另一女,头发深黑,垂直披散,前头是刘海,娇小的脸蛋极具端正感,下身蓝色短腿牛仔裤,两只穿着白色的板鞋小脚,一搭一搭地走过来,那一双眼睛望着前方,似乎发现了金子,圆圆大大,亮堂堂,两只小手背后,可以看出,高一的纸妹真的靓得有气质。
微风拂过少年的头发,缓缓运动,少年平淡的望过两女,平凡的双眼里闪过一丝丝悲伤,只是眨了一眼之后,不敢再望,稍稍低头,心口收紧,擦肩而过,空气中残留着青春少女的发香。
忽而,一句,哇!好帅喔!低小细沉的声音微微残留在空中,带有笑声,似乎惊讶,似乎喜欢的语气,风使者还是很好的将其传入少年的耳中。
混沌的双眼忽而愣住,睁大,放出光芒,心口的血液如同三峡大坝开闸泄洪般地喷了出去,山呼海啸,气吞万里,砰砰的声音从心口到大脑,耳根在发烫,血液在充斥着脸部,滚滚烫烫,久久不能平静。
新白嘴角弯起一丝弧度,忍住回头一眸的冲动,向着教室走去,只是这一刻,他的脸上多了几分幸福的快乐红晕,像一个小媳妇一般娇滴滴地在全班同学目光下回到了自己的座位,望着几个好友此时正扑头大睡,样子安详,姿势有趣的样子,嘴角的弧度更是大了几分。

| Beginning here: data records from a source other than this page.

(** Bytes survive their hexadecimal text.  [lh_str_ptr_format_hex_bytes]
    writes two characters a byte and a terminator into room enough, and only whole
    pairs into less; [lh_str_ptr_parse_hex_bytes] reads the bytes back from any text
    that starts so, in capitals or not.  A character that is no digit anywhere in the
    pairs leaves the whole array as it was. *)
Theorem hex_bytes_roundtrip uppercase bytes b s o :
  is_bytes bytes -> 0 < len bytes < 4611686018427387904 ->
  0 < len b < 9223372036854775808 -> length o = length bytes ->
  len s < 18446744073709551616 ->
  let n := Z.min (len bytes) ((len b - 1) / 2) in
  exists t b', length b' = length b /\ len t = 2 * n /\
    lh_str_ptr_format_hex_bytes (Some bytes) (len bytes) (Some b) (len b) uppercase
    = Done (Some b', 2 * n) /\
    take (S (length t)) b' = t ++ [0] /\
    (n = len bytes -> t `prefix_of` s ->
     lh_str_ptr_parse_hex_bytes (Some s) (len s) (Some o) (len o) = Done (Some bytes, true)) /\
    (len s < 2 * len o \/ Exists (fun c => xvalue c = None) (take (2 * length o) s) ->
     lh_str_ptr_parse_hex_bytes (Some s) (len s) (Some o) (len o) = Done (Some o, false)).
Proof.
  intros Hy Hn Hb Ho Hs n. assert (0 <= (len b - 1) / 2) by zdm.
  set (t := hex_text uppercase (take (Z.to_nat ((len b - 1) / 2)) bytes)).
  assert (len t = 2 * n) as Ht by (unfold t; rewrite length_hex_text, length_take; lia).
  exists t, (filled (t ++ [0]) b). split_and!.
  - apply length_filled. rewrite length_app. cbn [length]. zdm.
  - done.
  - rewrite format_hex_bytes_spec by (done || lia). cbv zeta. fold t. by rewrite Ht.
  - replace (S (length t)) with (length (t ++ [0])) by (rewrite length_app; cbn [length]; lia).
    apply take_filled.
  - intros Hnb (r & ->). rewrite parse_hex_bytes_spec by lia.
    rewrite length_app, (proj2 (Z.ltb_ge _ _)) by lia.
    replace (2 * length o)%nat with (length t) by lia. rewrite take_app_length.
    unfold t. rewrite take_ge by lia. by rewrite unhex_hex_text.
  - intros Hbad. rewrite parse_hex_bytes_spec by lia. destruct (Z.ltb_spec (len s) (2 * len o)); [done|].
    destruct Hbad as [?|Hbad]; [lia|]. by rewrite (unhex_bad (length s)) by (rewrite ?length_take; lia || done).
Qed.
Lemma hex_bytes_roundtrip_witness :
  let bytes := [0; 171; 255] in
  exists t b', length b' = length (local 9) /\ len t = 6 /\
    lh_str_ptr_format_hex_bytes (Some bytes) 3 (Some (local 9)) 9 true = Done (Some b', 6) /\
    take (S (length t)) b' = t ++ [0] /\
    (3 = 3 -> t `prefix_of` [48; 48; 65; 66; 70; 70; 10] ->
     lh_str_ptr_parse_hex_bytes (Some [48; 48; 65; 66; 70; 70; 10]) 7 (Some (local 3)) 3
     = Done (Some bytes, true)) /\
    (7 < 6 \/ Exists (fun c => xvalue c = None) [48; 48; 65; 66; 70; 70] ->
     lh_str_ptr_parse_hex_bytes (Some [48; 48; 65; 66; 70; 70; 10]) 7 (Some (local 3)) 3
     = Done (Some (local 3), false)).
Proof.
  apply (hex_bytes_roundtrip true [0; 171; 255] (local 9) [48; 48; 65; 66; 70; 70; 10] (local 3));
    [bytes|done..].
Defined.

原来这个世界还可以这样生动,有活力,充满阳光,正直花朵的我,亦然在含苞待放,只是我不这个世界还有美好可说,原来是我抛弃了一切原来该有的,换来无尽的黑暗和深渊,冰冷的风,刺骨的水,生锈的思想,堕落的气息。
只是如今的我,还能走出这空洞的深渊吗?如此冰冷的寒潭,似乎冰封了我所有的轮回思路。
“喂,老白,佛陀找你那么久,干什么去了,不是昨天没扫地把?”新白坐在第四组,靠角落。
左边是同桌,高风子,再左边就是角落地带,东飞宇突然无视老师的存在,向新白询问情况,在照着镜子的新白愣了一下,回头探向左边,碰上一双友情,良情惬意的目光,东飞宇前面的凌子正回眸侧望着新白。
扎起靓丽的小尾巴,纤细的瓜子脸,此时正轻咬樱唇,红晕而滋滑,右手撑在下巴处,有股离**睡的感觉,纤细的身子正躬着曲线,极为诱人的黑裤软滑双腿正提在椅子上,黑色的气息,迷人的芬芳,正隐隐勾动着新白的心。
新白不敢再望,转过视线,东飞宇发型极酷,一根根头发挺拔而立,如刀砍斧凿,成就了一片山魅奇观,青俊长瘦的轮廓不知勾去哪家姑娘的芳心。
东飞宇是少数民族的人,个子却是高长瘦小,一身精壮,都说浓缩是精华,用在他身上真的不假。
新白裂了裂嘴,微微摇晃着脑袋,“那个佛陀啊,真是说得,”带着好笑又无奈的气息收了镜子。
“到底说什么,快讲,靠。”东飞宇保持着仰坐的姿势,仿佛有心难受的样子,鼻子哼出不满的语气,眉头也是微微皱了起来,话语中已经带有生气威胁的味道。
凌子依旧侧望着新白,樱桃小嘴不自觉的笑了起来,难得一见沉默不语的新白说话,心中仿佛松了一口气,不会以为新白真是哑巴,甚至丧失了生动的表达能力。
“也没有说什么,不过还是纪律问题,还有成绩问题,就是这些咯。”新白摸了摸脸蛋,揉了揉眼睛,仿佛敷衍了事一般无所谓,的确,事实上只有这些事情。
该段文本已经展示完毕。